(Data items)
**********

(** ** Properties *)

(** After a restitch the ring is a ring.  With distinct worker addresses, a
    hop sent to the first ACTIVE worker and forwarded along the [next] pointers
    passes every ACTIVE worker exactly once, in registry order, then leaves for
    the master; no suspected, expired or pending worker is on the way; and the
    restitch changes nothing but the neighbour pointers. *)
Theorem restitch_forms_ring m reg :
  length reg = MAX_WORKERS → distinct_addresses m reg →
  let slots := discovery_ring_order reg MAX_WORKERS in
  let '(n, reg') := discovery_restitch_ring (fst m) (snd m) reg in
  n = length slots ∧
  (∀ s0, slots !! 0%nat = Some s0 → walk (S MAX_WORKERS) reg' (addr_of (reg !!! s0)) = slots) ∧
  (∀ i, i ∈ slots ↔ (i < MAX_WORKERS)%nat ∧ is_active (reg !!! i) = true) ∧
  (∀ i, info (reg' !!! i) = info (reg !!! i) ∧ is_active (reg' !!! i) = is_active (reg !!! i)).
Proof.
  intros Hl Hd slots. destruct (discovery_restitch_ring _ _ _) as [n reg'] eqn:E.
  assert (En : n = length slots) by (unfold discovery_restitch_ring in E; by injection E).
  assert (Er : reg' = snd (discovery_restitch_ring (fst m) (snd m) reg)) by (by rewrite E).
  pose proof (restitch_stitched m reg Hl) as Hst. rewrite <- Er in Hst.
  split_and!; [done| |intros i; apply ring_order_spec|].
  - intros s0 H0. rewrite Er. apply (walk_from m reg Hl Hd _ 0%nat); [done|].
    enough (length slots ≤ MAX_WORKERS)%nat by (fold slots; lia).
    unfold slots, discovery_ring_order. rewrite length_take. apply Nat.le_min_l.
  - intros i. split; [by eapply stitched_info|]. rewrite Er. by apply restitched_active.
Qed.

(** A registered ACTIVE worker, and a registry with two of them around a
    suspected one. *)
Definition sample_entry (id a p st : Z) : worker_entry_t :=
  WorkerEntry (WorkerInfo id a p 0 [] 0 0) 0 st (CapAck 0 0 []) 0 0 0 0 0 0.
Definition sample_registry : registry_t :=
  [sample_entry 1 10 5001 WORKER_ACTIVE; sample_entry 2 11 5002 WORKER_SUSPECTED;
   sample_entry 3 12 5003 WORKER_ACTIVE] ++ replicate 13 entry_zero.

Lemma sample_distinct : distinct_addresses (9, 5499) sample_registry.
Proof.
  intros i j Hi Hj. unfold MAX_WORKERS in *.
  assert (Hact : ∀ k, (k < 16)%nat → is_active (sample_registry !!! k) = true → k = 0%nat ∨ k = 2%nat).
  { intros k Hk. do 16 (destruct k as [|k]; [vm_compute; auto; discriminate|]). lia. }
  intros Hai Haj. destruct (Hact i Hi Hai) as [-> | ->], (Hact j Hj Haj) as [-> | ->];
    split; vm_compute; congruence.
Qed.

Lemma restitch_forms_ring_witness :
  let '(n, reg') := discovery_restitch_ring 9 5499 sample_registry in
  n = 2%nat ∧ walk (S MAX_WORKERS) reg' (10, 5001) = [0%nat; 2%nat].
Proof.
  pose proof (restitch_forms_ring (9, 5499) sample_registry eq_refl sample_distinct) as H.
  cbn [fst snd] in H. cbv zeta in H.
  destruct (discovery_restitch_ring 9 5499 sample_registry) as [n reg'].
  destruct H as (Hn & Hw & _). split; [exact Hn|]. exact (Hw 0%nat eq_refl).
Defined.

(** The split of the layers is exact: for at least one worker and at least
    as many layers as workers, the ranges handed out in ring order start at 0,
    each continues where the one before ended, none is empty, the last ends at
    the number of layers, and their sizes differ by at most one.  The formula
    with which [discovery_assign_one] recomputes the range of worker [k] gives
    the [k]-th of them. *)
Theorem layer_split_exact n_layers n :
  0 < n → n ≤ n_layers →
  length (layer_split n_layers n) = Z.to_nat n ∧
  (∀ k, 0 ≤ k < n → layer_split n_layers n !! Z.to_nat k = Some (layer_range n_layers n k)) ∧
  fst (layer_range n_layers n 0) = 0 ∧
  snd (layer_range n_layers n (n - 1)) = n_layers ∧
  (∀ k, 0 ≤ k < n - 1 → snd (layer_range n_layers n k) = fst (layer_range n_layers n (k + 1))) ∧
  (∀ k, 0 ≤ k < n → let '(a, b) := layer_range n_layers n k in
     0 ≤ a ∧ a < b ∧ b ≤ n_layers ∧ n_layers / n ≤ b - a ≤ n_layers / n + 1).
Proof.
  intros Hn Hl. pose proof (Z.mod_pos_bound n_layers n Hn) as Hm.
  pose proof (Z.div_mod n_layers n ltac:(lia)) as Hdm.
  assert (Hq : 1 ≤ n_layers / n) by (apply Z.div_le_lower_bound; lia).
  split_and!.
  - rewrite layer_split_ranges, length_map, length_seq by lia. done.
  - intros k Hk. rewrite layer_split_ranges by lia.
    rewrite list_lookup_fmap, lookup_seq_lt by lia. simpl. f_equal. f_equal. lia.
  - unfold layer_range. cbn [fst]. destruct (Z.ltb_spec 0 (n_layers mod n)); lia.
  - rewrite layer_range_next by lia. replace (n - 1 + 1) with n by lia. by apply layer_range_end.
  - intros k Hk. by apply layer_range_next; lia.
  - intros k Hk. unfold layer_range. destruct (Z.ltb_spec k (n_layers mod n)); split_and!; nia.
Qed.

**********

Task requirements: In the data above, which lines lie between the line with "Definition sample_registry : registry_t" and the line with "assert (Hact : ∀", inclusive? Print those lines exactly and nothing else.

Solution to this task:
Definition sample_registry : registry_t :=
  [sample_entry 1 10 5001 WORKER_ACTIVE; sample_entry 2 11 5002 WORKER_SUSPECTED;
   sample_entry 3 12 5003 WORKER_ACTIVE] ++ replicate 13 entry_zero.

Lemma sample_distinct : distinct_addresses (9, 5499) sample_registry.
Proof.
  intros i j Hi Hj. unfold MAX_WORKERS in *.
  assert (Hact : ∀ k, (k < 16)%nat → is_active (sample_registry !!! k) = true → k = 0%nat ∨ k = 2%nat).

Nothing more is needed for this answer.